To run it, you'll need the .NET version of Godot 4 installed.

Going forward

TODO: Better documentation - in the meantime I hope the section below and the Simplexland example is clear enough.

My attention will stay on gamedev rather than this tool, but any improvements I add along the way should get automatically picked up by this repository, and who knows... perhaps someone will implement cool new features or polish or mapgens and open pull requests.

An obvious next feature would be point-of-interest markers. Amidst does PoI-markers well and is what I envisage, but I won't be implementing that until I need it.

Adding MapGens

Terrain generation code is normally part of the game, which is called "MockGame" in this project. The map viewer project just links to the game's assembly and finds any terrain generators by using reflection.

Add a class that implements ITileServer, and the map viewer will automatically find and add it to the View menu. To implement ITileServer you'll usually end up implementing 3 concrete classes

  • a class that implements ITile - a container for whatever data your mapgen wishes to store about a gridsquare.
  • a class that implements ITileServer - responsible for fetching any requested tile. Also defines the size of a gridsquare. I often make these a subclass of BaseTileServer, but you don't have to.
  • a class that implements ITileRender2D - responsible for turning the data held in an ITile into a Texture2D.
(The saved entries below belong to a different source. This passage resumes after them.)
Lemma authenticate_spec t token region :
  wf t →
  AuthenticateForRegion token region t =
  match byHash t !! hashToken t token ≫= λ l, heap t !! l with
  | Some r => check_policy (r_User r) region
  | None => Err ErrBadToken
  end.
Proof.
  intros W. unfold AuthenticateForRegion. destruct (_ ≫= _) as [r|] eqn:E; [|done].
  case_decide as Ht; [|done]. exfalso. subst token.
  destruct (byHash t !! hashToken t "") as [l|] eqn:El; [|done].
  by destruct (wf_hash t W _ _ El) as (? & _ & _ & ? & _).
Qed.

(** ** Reloading a file *)

(** The record a hash leads to. *)
Definition hash_record (t : table) (h : string) : option record :=
  byHash t !! h ≫= λ l, heap t !! l.

(** Every credential leads to its user; so no two users share one. *)
Definition indexed (t : table) : Prop :=
  ∀ id r, user_record t id = Some r → r_Hash r ≠ "" → hash_record t (r_Hash r) = Some r.

Lemma load_record_hash t r h :
  wf t → hash_record (load_record t r) h =
    if decide (h = r_Hash r ∧ h ≠ "") then Some r else hash_record t h.
Proof.
  intros W. unfold hash_record. rewrite load_record_heap. unfold load_record.
  assert (∀ l, byHash t !! h = Some l → <[alloc t:=r]> (heap t) !! l = heap t !! l) as Hold.
  { intros l Hl. destruct (wf_hash t W _ _ Hl) as (r' & Hr' & _). rewrite lookup_insert_ne; [done|].
    intros <-. by rewrite alloc_fresh in Hr'. }
  case_decide as He; case_decide as Hd; simpl.
  - naive_solver.
  - destruct (byHash t !! h) eqn:E; [|done]. simpl. by apply Hold.
  - destruct Hd as [-> _]. rewrite lookup_insert_eq. simpl. by rewrite lookup_insert_eq.
  - rewrite lookup_insert_ne by naive_solver. destruct (byHash t !! h) eqn:E; [|done]. simpl. by apply Hold.
Qed.

(** Loading a list of distinct records: an id leads to the record that has it, a hash to one that has it. *)
Lemma load_all rs t :
  wf t → distinct rs →
  (∀ r, r ∈ rs → byID t !! u_ID (r_User r) = None ∧ username_taken t (u_Username (r_User r)) = false) →
  let t' := foldl load_record t rs in
  wf t' ∧ pepper t' = pepper t ∧
  (∀ id r, user_record t' id = Some r ↔ (r ∈ rs ∧ u_ID (r_User r) = id) ∨ user_record t id = Some r) ∧
  (∀ h, h ≠ "" → (∃ r, r ∈ rs ∧ r_Hash r = h ∧ hash_record t' h = Some r) ∨
                 ((∀ r, r ∈ rs → r_Hash r ≠ h) ∧ hash_record t' h = hash_record t h)).
Proof.
  revert t. induction rs as [|r rs IH]; intros t W Hd Ha t'.
  { split_and!; [done..| |]; intros *; [split; [by right|intros [[[]%elem_of_nil _]|?]; done]|].
    right. split; [by intros ? ?%elem_of_nil|done]. }
  destruct (Ha r) as [Hid Hu]; [by left|]. pose proof (load_record_wf t r W Hid Hu) as W1.
  destruct (IH (load_record t r) W1) as (W' & Hp & Hur & Hhr).
  { by eapply distinct_tail. } { by apply load_record_apart. }
  change (foldl load_record (load_record t r) rs) with t' in *.
  split_and!; [done|rewrite Hp; unfold load_record; by case_decide|..].
  - intros id r'. rewrite Hur, load_record_user, elem_of_cons by done.
    assert (user_record t (u_ID (r_User r)) = None) by (unfold user_record; by rewrite Hid).
    case_decide; naive_solver.
  - intros h Hn. destruct (Hhr h Hn) as [(r' & ? & ? & ?)|[Hno E]]; [left; exists r'; set_solver|].
    rewrite load_record_hash in E by done. case_decide as Hd'.
    + left. exists r. destruct Hd' as [-> _]. split_and!; [by left|done|done].
    + right. split; [|done]. intros r' [->|?]%elem_of_cons; [naive_solver|eauto].
Qed.

Lemma records_NoDup {A} (f : record → A) t :
  wf t → (∀ id1 id2 r1 r2, user_record t id1 = Some r1 → user_record t id2 = Some r2 → f r1 = f r2 → id1 = id2) →
  NoDup (f <$> records t).
Proof.
  intros W Hf. unfold records. pose proof (NoDup_fst_map_to_list (byID t)) as Hnd.
  assert (∀ kl, kl ∈ map_to_list (byID t) → byID t !! kl.1 = Some kl.2) as Hl
    by (intros [] ?; by apply elem_of_map_to_list).
  induction (map_to_list (byID t)) as [|[id l] kvs IH]; [constructor|].
  inversion Hnd as [|? ? Hnin Hnd']; subst. simpl.
  assert (NoDup (f <$> omap (λ kl, heap t !! kl.2) kvs)) as IH'.
  { apply IH; [done|]. intros kl ?. apply Hl. by right. }
  destruct (heap t !! l) as [r|] eqn:Er; [|done]. simpl. constructor; [|done].
  intros (r' & E & ([id' l'] & Hin & Hr')%list_elem_of_omap)%list_elem_of_fmap. simpl in Hr'.
  apply Hnin. apply list_elem_of_fmap. exists (id', l'). split; [|done]. simpl.
  apply (Hf id id' r r'); [..|done]; unfold user_record.
  - pose proof (Hl (id, l) ltac:(by left)) as Hx. simpl in Hx. by rewrite Hx.
  - pose proof (Hl (id', l') ltac:(by right)) as Hx. simpl in Hx. by rewrite Hx.
Qed.

(** ** What the store promises to the broker *)

(** The record authorised by name. *)
Lemma authorize_sound t username region u :
  AuthorizeUser username region t = Ok u → permits u region.
Proof.
  unfold AuthorizeUser. destruct (List.find _ _); [|done]. intros H. by apply check_policy_spec in H as [-> ?].
Qed.

Lemma authenticate_permits t token region u :
  AuthenticateForRegion token region t = Ok u → permits u region.
Proof.
  unfold AuthenticateForRegion. destruct (_ ≫= _); [|done]. case_decide; [done|].
  intros Hc. by apply check_policy_spec in Hc as [-> ?].
Qed.

(** ** Properties *)

(** C5. Whatever the history of creations, updates and deletions - failed writes to the file
    included - of a store in memory or on a file whose users have distinct ids and names, a token only
    ever authenticates as a current user whose stored hash is the token's, who is enabled and whose
    regions include the requested one or the wildcard. *)
Theorem authenticate_sound t0 t token region u :
  opened t0 → rtc store_step t0 t → AuthenticateForRegion token region t = Ok u →
  ∃ r, user_record t (u_ID u) = Some r ∧ r_User r = u ∧ r_Hash r = hashToken t token ∧ token ≠ "" ∧
       permits u region.
Proof.
  intros Ho Hst Ha. assert (wf t) as W by (eapply store_steps_wf; [done|by apply opened_wf]).
  assert (token ≠ "") as Ht.
  { intros ->. unfold AuthenticateForRegion in Ha. destruct (_ ≫= _); [|done]. by rewrite decide_True in Ha. }
  rewrite authenticate_spec in Ha by done.
  destruct (byHash t !! _) as [l|] eqn:E; [|done]. destruct (wf_hash t W _ _ E) as (r & Hr & Hh & _ & Hi).
  simpl in Ha. rewrite Hr in Ha. apply check_policy_spec in Ha as [-> Hp].
  exists r. split_and!; try done. unfold user_record. rewrite Hi. done.
Qed.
These interfaces can be chained together in pipelines. TileCache is an ITileServer that wraps another ITileServer, caching the results of requested tiles in memory as it passes them through, and threadsafely awaiting tile construction if there are multiple requests for the same tile. I've used this in between two other tile servers, e.g. when a terrain tile is requested it will fetch a larger continent tile to get information about its wider location, and the TileCache means multiple terrain tiles won't cause multiple recalculations of their continent. Meanwhile continent generation code is kept separate from terrain code.

There are two example MapGens provided, the TileTestServer in the WorldWanderer Godot Project, and the Simplexland example in the MockGame.

Constructors and seeds

TileServer constructors may have optional parameters (i.e. parameters with default values), or no parameters. The only non-optional parameter a TileServer constructor can have is one of type ulong with a name that contains the word "seed". The value that will be passed to that parameter can be determined by the user via the "seed" console command.

TileServer constructors are free to break these rules, and TileCache is an example of that, it just means they won't be picked up automatically by the mapviewer.